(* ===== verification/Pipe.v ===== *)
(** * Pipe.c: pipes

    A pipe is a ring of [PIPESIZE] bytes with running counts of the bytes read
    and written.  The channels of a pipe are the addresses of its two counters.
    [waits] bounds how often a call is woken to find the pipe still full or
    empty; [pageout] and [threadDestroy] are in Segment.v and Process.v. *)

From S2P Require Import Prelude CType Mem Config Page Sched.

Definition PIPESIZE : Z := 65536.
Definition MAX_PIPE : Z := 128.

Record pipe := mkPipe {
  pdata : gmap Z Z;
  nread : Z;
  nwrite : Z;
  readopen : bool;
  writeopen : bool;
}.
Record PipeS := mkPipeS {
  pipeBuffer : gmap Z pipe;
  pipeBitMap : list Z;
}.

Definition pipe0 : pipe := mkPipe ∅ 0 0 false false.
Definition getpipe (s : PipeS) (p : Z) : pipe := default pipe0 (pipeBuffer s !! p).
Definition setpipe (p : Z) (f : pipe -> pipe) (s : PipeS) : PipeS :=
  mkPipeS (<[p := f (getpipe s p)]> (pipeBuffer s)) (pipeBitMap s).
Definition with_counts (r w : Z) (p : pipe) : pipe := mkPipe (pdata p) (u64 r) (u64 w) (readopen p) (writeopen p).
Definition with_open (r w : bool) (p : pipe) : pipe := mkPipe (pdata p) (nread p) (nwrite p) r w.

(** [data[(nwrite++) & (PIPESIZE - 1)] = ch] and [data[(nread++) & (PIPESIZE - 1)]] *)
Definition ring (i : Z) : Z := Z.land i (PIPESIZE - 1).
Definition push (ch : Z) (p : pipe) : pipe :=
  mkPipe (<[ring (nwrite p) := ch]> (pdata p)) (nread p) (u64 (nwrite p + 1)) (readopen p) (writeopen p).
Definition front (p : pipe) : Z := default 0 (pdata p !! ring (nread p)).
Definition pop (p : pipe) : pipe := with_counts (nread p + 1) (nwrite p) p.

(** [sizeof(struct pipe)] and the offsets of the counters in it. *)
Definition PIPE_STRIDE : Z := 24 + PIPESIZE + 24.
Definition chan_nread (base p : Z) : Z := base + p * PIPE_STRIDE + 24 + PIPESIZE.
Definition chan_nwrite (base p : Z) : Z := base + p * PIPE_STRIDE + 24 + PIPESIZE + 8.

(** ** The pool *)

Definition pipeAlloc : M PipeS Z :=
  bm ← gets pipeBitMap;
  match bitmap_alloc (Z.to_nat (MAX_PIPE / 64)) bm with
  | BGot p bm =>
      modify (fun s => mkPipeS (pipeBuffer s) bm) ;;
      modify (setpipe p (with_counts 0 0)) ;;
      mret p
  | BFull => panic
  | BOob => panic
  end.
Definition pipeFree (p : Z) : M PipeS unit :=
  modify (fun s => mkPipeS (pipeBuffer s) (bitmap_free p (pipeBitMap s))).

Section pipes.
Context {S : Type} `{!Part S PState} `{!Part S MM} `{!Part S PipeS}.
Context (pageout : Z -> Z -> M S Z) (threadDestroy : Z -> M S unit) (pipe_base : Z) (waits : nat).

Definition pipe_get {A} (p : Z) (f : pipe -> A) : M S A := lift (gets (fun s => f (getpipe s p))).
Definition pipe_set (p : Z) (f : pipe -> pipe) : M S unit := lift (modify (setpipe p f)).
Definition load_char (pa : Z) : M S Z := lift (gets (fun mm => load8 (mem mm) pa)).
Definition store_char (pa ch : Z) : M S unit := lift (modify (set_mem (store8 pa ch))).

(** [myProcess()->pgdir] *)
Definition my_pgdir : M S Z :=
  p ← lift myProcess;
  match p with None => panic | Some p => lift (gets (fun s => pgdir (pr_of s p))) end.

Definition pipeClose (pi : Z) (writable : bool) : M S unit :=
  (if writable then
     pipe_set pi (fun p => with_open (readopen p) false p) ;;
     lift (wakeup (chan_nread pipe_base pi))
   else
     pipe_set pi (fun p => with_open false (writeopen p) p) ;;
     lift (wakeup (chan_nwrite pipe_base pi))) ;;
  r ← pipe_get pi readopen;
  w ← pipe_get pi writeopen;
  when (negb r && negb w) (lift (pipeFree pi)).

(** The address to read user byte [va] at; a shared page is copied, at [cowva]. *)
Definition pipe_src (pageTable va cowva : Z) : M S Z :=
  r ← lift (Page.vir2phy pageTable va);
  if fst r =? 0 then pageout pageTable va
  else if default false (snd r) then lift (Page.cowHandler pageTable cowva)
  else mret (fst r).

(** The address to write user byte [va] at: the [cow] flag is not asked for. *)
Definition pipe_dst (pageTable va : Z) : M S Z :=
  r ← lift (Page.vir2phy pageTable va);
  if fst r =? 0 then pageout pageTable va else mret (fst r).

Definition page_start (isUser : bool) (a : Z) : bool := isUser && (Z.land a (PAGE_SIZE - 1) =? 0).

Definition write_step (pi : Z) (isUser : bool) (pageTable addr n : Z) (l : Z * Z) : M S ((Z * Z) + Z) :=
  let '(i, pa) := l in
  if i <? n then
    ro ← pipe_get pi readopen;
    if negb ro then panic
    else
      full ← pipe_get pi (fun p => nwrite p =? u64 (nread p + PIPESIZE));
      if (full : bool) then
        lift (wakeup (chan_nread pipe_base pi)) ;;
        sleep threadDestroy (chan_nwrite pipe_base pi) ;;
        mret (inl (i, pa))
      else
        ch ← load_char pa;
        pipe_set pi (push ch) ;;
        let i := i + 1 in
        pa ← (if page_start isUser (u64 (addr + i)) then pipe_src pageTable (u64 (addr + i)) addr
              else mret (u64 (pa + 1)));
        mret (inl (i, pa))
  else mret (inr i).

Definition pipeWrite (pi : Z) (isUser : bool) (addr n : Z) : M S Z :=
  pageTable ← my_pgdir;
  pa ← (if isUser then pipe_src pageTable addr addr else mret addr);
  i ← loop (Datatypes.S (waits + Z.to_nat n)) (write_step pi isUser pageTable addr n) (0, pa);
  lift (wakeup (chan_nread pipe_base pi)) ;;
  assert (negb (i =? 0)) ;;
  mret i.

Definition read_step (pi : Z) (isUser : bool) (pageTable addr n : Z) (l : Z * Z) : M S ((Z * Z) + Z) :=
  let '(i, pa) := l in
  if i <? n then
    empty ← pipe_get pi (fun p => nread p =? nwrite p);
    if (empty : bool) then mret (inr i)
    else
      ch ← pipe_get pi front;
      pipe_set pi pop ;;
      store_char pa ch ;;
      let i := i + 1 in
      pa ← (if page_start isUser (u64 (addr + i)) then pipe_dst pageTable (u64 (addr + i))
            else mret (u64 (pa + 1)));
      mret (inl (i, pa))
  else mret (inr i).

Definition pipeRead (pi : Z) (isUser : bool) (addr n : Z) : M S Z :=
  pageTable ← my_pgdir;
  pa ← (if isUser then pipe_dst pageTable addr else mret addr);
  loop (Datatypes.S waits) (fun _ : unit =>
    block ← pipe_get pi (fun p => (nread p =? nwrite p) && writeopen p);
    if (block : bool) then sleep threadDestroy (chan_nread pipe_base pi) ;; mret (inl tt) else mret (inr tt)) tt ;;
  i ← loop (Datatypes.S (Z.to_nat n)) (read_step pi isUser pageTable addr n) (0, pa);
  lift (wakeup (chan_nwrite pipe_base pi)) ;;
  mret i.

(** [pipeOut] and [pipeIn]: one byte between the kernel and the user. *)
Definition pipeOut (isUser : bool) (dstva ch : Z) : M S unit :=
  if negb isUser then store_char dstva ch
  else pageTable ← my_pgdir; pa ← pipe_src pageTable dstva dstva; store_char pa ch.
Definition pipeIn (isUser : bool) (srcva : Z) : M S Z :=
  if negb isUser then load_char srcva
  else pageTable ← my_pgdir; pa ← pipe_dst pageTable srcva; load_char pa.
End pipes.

──────────

» TASK DETAILS: All of the data above needs to be set down again exactly. Include every line.

» WRITTEN RESPONSE:
(* ===== verification/Pipe.v ===== *)
(** * Pipe.c: pipes

    A pipe is a ring of [PIPESIZE] bytes with running counts of the bytes read
    and written.  The channels of a pipe are the addresses of its two counters.
    [waits] bounds how often a call is woken to find the pipe still full or
    empty; [pageout] and [threadDestroy] are in Segment.v and Process.v. *)

From S2P Require Import Prelude CType Mem Config Page Sched.

Definition PIPESIZE : Z := 65536.
Definition MAX_PIPE : Z := 128.

Record pipe := mkPipe {
  pdata : gmap Z Z;
  nread : Z;
  nwrite : Z;
  readopen : bool;
  writeopen : bool;
}.
Record PipeS := mkPipeS {
  pipeBuffer : gmap Z pipe;
  pipeBitMap : list Z;
}.

Definition pipe0 : pipe := mkPipe ∅ 0 0 false false.
Definition getpipe (s : PipeS) (p : Z) : pipe := default pipe0 (pipeBuffer s !! p).
Definition setpipe (p : Z) (f : pipe -> pipe) (s : PipeS) : PipeS :=
  mkPipeS (<[p := f (getpipe s p)]> (pipeBuffer s)) (pipeBitMap s).
Definition with_counts (r w : Z) (p : pipe) : pipe := mkPipe (pdata p) (u64 r) (u64 w) (readopen p) (writeopen p).
Definition with_open (r w : bool) (p : pipe) : pipe := mkPipe (pdata p) (nread p) (nwrite p) r w.

(** [data[(nwrite++) & (PIPESIZE - 1)] = ch] and [data[(nread++) & (PIPESIZE - 1)]] *)
Definition ring (i : Z) : Z := Z.land i (PIPESIZE - 1).
Definition push (ch : Z) (p : pipe) : pipe :=
  mkPipe (<[ring (nwrite p) := ch]> (pdata p)) (nread p) (u64 (nwrite p + 1)) (readopen p) (writeopen p).
Definition front (p : pipe) : Z := default 0 (pdata p !! ring (nread p)).
Definition pop (p : pipe) : pipe := with_counts (nread p + 1) (nwrite p) p.

(** [sizeof(struct pipe)] and the offsets of the counters in it. *)
Definition PIPE_STRIDE : Z := 24 + PIPESIZE + 24.
Definition chan_nread (base p : Z) : Z := base + p * PIPE_STRIDE + 24 + PIPESIZE.
Definition chan_nwrite (base p : Z) : Z := base + p * PIPE_STRIDE + 24 + PIPESIZE + 8.

(** ** The pool *)

Definition pipeAlloc : M PipeS Z :=
  bm ← gets pipeBitMap;
  match bitmap_alloc (Z.to_nat (MAX_PIPE / 64)) bm with
  | BGot p bm =>
      modify (fun s => mkPipeS (pipeBuffer s) bm) ;;
      modify (setpipe p (with_counts 0 0)) ;;
      mret p
  | BFull => panic
  | BOob => panic
  end.
Definition pipeFree (p : Z) : M PipeS unit :=
  modify (fun s => mkPipeS (pipeBuffer s) (bitmap_free p (pipeBitMap s))).

Section pipes.
Context {S : Type} `{!Part S PState} `{!Part S MM} `{!Part S PipeS}.
Context (pageout : Z -> Z -> M S Z) (threadDestroy : Z -> M S unit) (pipe_base : Z) (waits : nat).

Definition pipe_get {A} (p : Z) (f : pipe -> A) : M S A := lift (gets (fun s => f (getpipe s p))).
Definition pipe_set (p : Z) (f : pipe -> pipe) : M S unit := lift (modify (setpipe p f)).
Definition load_char (pa : Z) : M S Z := lift (gets (fun mm => load8 (mem mm) pa)).
Definition store_char (pa ch : Z) : M S unit := lift (modify (set_mem (store8 pa ch))).

(** [myProcess()->pgdir] *)
Definition my_pgdir : M S Z :=
  p ← lift myProcess;
  match p with None => panic | Some p => lift (gets (fun s => pgdir (pr_of s p))) end.

Definition pipeClose (pi : Z) (writable : bool) : M S unit :=
  (if writable then
     pipe_set pi (fun p => with_open (readopen p) false p) ;;
     lift (wakeup (chan_nread pipe_base pi))
   else
     pipe_set pi (fun p => with_open false (writeopen p) p) ;;
     lift (wakeup (chan_nwrite pipe_base pi))) ;;
  r ← pipe_get pi readopen;
  w ← pipe_get pi writeopen;
  when (negb r && negb w) (lift (pipeFree pi)).

(** The address to read user byte [va] at; a shared page is copied, at [cowva]. *)
Definition pipe_src (pageTable va cowva : Z) : M S Z :=
  r ← lift (Page.vir2phy pageTable va);
  if fst r =? 0 then pageout pageTable va
  else if default false (snd r) then lift (Page.cowHandler pageTable cowva)
  else mret (fst r).

(** The address to write user byte [va] at: the [cow] flag is not asked for. *)
Definition pipe_dst (pageTable va : Z) : M S Z :=
  r ← lift (Page.vir2phy pageTable va);
  if fst r =? 0 then pageout pageTable va else mret (fst r).

Definition page_start (isUser : bool) (a : Z) : bool := isUser && (Z.land a (PAGE_SIZE - 1) =? 0).

Definition write_step (pi : Z) (isUser : bool) (pageTable addr n : Z) (l : Z * Z) : M S ((Z * Z) + Z) :=
  let '(i, pa) := l in
  if i <? n then
    ro ← pipe_get pi readopen;
    if negb ro then panic
    else
      full ← pipe_get pi (fun p => nwrite p =? u64 (nread p + PIPESIZE));
      if (full : bool) then
        lift (wakeup (chan_nread pipe_base pi)) ;;
        sleep threadDestroy (chan_nwrite pipe_base pi) ;;
        mret (inl (i, pa))
      else
        ch ← load_char pa;
        pipe_set pi (push ch) ;;
        let i := i + 1 in
        pa ← (if page_start isUser (u64 (addr + i)) then pipe_src pageTable (u64 (addr + i)) addr
              else mret (u64 (pa + 1)));
        mret (inl (i, pa))
  else mret (inr i).

Definition pipeWrite (pi : Z) (isUser : bool) (addr n : Z) : M S Z :=
  pageTable ← my_pgdir;
  pa ← (if isUser then pipe_src pageTable addr addr else mret addr);
  i ← loop (Datatypes.S (waits + Z.to_nat n)) (write_step pi isUser pageTable addr n) (0, pa);
  lift (wakeup (chan_nread pipe_base pi)) ;;
  assert (negb (i =? 0)) ;;
  mret i.

Definition read_step (pi : Z) (isUser : bool) (pageTable addr n : Z) (l : Z * Z) : M S ((Z * Z) + Z) :=
  let '(i, pa) := l in
  if i <? n then
    empty ← pipe_get pi (fun p => nread p =? nwrite p);
    if (empty : bool) then mret (inr i)
    else
      ch ← pipe_get pi front;
      pipe_set pi pop ;;
      store_char pa ch ;;
      let i := i + 1 in
      pa ← (if page_start isUser (u64 (addr + i)) then pipe_dst pageTable (u64 (addr + i))
            else mret (u64 (pa + 1)));
      mret (inl (i, pa))
  else mret (inr i).

Definition pipeRead (pi : Z) (isUser : bool) (addr n : Z) : M S Z :=
  pageTable ← my_pgdir;
  pa ← (if isUser then pipe_dst pageTable addr else mret addr);
  loop (Datatypes.S waits) (fun _ : unit =>
    block ← pipe_get pi (fun p => (nread p =? nwrite p) && writeopen p);
    if (block : bool) then sleep threadDestroy (chan_nread pipe_base pi) ;; mret (inl tt) else mret (inr tt)) tt ;;
  i ← loop (Datatypes.S (Z.to_nat n)) (read_step pi isUser pageTable addr n) (0, pa);
  lift (wakeup (chan_nwrite pipe_base pi)) ;;
  mret i.

(** [pipeOut] and [pipeIn]: one byte between the kernel and the user. *)
Definition pipeOut (isUser : bool) (dstva ch : Z) : M S unit :=
  if negb isUser then store_char dstva ch
  else pageTable ← my_pgdir; pa ← pipe_src pageTable dstva dstva; store_char pa ch.
Definition pipeIn (isUser : bool) (srcva : Z) : M S Z :=
  if negb isUser then load_char srcva
  else pageTable ← my_pgdir; pa ← pipe_dst pageTable srcva; load_char pa.
End pipes.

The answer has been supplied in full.